Excerpts from a dataset>
━━━━━━━━
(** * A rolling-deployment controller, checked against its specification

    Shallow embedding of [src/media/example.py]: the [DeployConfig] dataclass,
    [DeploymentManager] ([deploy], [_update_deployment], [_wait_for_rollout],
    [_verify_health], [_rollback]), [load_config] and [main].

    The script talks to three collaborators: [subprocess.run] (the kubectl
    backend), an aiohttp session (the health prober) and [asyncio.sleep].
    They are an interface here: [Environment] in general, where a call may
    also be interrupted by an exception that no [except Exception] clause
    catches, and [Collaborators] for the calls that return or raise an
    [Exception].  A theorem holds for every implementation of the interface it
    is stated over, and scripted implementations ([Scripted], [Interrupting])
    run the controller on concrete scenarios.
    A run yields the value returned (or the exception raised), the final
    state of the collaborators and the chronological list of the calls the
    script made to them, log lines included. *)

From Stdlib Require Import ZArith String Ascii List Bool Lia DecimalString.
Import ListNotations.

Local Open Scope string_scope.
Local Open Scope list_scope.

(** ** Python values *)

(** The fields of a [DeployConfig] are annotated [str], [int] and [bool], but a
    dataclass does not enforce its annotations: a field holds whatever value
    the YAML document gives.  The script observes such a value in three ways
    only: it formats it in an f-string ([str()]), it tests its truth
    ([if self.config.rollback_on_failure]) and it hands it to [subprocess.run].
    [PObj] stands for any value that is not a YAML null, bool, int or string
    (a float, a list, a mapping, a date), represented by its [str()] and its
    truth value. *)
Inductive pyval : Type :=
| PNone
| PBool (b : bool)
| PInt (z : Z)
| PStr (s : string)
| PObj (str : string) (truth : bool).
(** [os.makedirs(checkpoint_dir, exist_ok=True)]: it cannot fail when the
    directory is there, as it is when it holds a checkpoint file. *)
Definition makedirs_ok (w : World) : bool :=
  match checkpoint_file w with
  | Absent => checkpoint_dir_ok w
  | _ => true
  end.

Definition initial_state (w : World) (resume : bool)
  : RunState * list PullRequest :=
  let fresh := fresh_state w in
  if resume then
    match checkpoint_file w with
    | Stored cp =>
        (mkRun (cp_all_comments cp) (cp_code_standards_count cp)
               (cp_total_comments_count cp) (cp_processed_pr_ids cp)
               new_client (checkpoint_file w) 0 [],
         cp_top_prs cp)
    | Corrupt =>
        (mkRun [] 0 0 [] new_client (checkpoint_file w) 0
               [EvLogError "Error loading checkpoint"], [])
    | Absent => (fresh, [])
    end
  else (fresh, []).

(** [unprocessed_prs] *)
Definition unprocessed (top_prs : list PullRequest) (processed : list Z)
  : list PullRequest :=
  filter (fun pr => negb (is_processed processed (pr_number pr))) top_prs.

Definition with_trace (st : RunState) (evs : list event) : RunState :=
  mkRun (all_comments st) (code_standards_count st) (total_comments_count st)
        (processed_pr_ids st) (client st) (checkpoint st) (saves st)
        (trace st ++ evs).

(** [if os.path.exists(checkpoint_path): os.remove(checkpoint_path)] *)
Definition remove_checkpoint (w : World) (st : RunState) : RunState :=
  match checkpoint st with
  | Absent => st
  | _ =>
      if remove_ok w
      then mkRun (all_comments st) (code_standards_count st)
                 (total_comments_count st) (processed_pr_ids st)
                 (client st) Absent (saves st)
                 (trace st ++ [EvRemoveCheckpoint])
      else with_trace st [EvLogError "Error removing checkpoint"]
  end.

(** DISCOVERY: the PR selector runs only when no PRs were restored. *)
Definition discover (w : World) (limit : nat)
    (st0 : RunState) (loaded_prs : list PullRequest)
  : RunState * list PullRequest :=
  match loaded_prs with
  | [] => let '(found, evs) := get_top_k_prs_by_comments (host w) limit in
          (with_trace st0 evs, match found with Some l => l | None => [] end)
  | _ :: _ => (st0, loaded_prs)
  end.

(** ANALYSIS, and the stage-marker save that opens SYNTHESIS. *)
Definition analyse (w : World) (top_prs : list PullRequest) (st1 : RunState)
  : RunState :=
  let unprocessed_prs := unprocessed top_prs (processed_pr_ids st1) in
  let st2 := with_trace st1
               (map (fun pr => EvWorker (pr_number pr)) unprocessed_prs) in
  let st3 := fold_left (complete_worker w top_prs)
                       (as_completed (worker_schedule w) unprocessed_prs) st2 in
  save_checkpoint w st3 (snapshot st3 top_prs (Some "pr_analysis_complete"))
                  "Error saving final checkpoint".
━━━━━━━━
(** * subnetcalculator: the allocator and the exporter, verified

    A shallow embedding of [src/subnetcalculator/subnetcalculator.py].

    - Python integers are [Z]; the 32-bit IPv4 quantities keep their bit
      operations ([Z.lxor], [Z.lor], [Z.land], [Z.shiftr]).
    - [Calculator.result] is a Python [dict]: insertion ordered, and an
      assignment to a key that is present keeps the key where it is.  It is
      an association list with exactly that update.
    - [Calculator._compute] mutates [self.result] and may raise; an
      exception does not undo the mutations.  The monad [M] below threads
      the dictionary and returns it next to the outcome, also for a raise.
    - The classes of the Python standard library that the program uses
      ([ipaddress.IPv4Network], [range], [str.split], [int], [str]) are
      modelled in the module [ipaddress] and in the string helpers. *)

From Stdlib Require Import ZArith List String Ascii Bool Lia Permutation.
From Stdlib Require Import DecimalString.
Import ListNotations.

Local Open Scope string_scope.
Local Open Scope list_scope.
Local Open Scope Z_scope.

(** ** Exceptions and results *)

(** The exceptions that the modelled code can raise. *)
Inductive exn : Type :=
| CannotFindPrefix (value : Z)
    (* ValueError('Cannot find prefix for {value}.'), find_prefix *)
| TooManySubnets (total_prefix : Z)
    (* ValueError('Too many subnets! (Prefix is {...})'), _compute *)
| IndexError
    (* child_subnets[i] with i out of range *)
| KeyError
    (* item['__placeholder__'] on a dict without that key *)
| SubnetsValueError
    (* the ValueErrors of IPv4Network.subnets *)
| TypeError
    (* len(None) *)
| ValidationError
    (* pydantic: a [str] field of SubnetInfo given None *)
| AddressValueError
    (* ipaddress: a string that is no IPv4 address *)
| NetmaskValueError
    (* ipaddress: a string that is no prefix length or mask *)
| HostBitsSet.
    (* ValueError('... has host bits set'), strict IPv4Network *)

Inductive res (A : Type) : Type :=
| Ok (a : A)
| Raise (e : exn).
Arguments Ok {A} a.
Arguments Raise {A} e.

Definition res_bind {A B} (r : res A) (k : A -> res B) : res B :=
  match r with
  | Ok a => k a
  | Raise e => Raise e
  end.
━━━━━━━━
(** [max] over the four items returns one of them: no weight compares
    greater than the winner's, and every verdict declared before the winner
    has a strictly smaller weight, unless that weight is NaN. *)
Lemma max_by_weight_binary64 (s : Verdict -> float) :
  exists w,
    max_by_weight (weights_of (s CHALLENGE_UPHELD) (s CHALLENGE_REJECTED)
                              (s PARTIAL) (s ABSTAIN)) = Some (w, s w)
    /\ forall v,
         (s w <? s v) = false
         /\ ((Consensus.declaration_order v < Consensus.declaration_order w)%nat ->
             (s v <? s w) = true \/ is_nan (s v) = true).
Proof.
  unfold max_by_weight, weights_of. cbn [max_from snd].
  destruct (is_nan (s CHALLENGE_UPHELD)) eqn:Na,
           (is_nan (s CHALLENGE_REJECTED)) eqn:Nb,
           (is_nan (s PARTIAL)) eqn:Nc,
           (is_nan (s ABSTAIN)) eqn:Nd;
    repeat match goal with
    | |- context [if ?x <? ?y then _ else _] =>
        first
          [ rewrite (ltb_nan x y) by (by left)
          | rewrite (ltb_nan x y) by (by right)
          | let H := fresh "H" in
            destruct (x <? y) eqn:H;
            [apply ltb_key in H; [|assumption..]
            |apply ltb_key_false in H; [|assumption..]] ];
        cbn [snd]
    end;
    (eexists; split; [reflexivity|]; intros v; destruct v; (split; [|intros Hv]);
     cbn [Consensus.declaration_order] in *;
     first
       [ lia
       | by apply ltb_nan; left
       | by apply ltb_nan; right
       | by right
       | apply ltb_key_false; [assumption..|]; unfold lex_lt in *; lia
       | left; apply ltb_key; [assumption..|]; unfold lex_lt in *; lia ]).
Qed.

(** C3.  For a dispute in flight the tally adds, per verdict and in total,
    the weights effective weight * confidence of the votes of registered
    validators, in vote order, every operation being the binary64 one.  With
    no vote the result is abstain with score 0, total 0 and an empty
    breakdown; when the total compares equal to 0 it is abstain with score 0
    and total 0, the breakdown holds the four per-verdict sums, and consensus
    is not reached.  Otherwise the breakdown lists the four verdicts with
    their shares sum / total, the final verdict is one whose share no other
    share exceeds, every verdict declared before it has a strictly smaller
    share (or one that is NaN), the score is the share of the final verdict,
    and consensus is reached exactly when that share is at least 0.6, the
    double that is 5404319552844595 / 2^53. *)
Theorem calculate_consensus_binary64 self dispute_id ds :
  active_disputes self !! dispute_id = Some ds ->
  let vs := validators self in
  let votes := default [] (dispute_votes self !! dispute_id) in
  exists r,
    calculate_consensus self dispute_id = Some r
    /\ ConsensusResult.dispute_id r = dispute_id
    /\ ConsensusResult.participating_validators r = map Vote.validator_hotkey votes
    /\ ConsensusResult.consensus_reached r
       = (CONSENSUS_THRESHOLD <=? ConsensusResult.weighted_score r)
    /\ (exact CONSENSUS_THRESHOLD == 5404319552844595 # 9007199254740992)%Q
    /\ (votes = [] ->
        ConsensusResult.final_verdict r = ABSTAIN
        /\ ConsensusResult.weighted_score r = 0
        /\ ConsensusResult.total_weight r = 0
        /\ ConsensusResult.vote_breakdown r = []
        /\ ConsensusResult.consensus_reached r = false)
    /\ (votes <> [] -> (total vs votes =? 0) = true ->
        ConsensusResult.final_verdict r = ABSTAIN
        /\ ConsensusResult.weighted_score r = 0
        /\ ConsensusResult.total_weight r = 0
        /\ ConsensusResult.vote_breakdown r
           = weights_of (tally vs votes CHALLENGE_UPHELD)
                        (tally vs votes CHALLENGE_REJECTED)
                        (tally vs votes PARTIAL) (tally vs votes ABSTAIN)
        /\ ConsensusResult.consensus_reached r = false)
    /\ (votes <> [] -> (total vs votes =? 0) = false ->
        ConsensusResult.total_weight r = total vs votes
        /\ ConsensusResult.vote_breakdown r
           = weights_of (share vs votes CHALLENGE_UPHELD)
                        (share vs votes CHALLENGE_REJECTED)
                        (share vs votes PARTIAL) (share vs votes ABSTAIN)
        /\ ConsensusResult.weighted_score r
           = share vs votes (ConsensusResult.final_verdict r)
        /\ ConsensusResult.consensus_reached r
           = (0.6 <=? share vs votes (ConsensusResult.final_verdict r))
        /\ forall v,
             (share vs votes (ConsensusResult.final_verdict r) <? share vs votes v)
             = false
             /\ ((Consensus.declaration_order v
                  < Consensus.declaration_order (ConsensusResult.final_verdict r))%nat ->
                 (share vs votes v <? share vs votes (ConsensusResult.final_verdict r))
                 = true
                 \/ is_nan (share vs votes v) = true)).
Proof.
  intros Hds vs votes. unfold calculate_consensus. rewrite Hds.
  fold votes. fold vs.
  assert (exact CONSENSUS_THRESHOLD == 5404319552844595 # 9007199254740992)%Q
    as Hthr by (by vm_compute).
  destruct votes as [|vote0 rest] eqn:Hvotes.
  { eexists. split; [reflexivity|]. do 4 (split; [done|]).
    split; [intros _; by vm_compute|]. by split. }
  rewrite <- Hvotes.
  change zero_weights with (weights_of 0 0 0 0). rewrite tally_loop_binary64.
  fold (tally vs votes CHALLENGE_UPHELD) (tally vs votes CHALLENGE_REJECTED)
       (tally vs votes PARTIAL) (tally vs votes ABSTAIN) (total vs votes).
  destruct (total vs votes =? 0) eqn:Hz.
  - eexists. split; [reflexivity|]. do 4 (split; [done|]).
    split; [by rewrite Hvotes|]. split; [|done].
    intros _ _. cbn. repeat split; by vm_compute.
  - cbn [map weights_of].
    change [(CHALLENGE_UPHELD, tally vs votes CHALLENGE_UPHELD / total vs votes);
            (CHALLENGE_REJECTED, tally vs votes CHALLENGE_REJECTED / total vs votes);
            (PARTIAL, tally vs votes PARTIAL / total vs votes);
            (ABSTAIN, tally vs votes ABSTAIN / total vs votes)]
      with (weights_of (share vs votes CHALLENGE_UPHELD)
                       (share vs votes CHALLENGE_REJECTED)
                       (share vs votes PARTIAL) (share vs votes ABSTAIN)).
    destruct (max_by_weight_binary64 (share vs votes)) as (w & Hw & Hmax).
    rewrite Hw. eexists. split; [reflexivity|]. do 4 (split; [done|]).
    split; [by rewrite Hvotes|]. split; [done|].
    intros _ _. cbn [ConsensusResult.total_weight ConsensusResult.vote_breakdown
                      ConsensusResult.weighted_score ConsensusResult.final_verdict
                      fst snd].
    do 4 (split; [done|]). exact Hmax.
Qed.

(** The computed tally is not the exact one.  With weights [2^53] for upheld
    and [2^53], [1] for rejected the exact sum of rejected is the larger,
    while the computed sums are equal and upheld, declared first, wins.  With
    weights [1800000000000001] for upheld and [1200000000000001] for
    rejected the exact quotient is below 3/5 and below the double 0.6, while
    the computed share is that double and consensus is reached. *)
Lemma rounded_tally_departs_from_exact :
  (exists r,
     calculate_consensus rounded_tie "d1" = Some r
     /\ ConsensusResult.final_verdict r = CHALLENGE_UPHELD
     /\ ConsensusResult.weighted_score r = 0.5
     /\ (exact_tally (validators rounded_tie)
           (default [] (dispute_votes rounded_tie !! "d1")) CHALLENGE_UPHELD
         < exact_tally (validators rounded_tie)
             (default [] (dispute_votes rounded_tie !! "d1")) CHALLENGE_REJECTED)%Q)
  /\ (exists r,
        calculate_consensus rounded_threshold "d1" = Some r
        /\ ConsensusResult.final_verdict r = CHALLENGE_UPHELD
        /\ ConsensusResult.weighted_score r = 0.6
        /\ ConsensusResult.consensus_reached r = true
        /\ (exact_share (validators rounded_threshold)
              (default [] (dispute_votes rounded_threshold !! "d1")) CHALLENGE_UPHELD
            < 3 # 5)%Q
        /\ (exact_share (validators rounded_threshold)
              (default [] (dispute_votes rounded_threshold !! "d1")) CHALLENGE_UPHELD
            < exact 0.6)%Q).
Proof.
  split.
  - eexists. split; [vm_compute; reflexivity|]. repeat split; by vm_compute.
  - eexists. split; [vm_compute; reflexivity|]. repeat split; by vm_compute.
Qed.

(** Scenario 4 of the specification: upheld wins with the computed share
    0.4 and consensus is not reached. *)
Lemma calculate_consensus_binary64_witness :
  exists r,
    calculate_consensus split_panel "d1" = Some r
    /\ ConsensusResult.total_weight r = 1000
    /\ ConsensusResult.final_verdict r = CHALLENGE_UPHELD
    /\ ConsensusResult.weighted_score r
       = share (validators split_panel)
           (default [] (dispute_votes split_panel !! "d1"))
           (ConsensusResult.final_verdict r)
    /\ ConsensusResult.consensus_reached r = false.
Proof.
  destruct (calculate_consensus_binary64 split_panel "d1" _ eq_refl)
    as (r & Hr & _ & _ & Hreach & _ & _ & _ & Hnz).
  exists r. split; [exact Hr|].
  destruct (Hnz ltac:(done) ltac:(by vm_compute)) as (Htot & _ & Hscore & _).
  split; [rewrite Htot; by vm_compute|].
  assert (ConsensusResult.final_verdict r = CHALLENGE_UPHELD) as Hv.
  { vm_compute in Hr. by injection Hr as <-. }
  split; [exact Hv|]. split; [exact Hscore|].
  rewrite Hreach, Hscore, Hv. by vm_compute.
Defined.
━━━━━━━━
Aim of the task>
For the string "strictly", return every line of the data where it appears.

Final answer>
    has a strictly smaller weight, unless that weight is NaN. *)
    share exceeds, every verdict declared before it has a strictly smaller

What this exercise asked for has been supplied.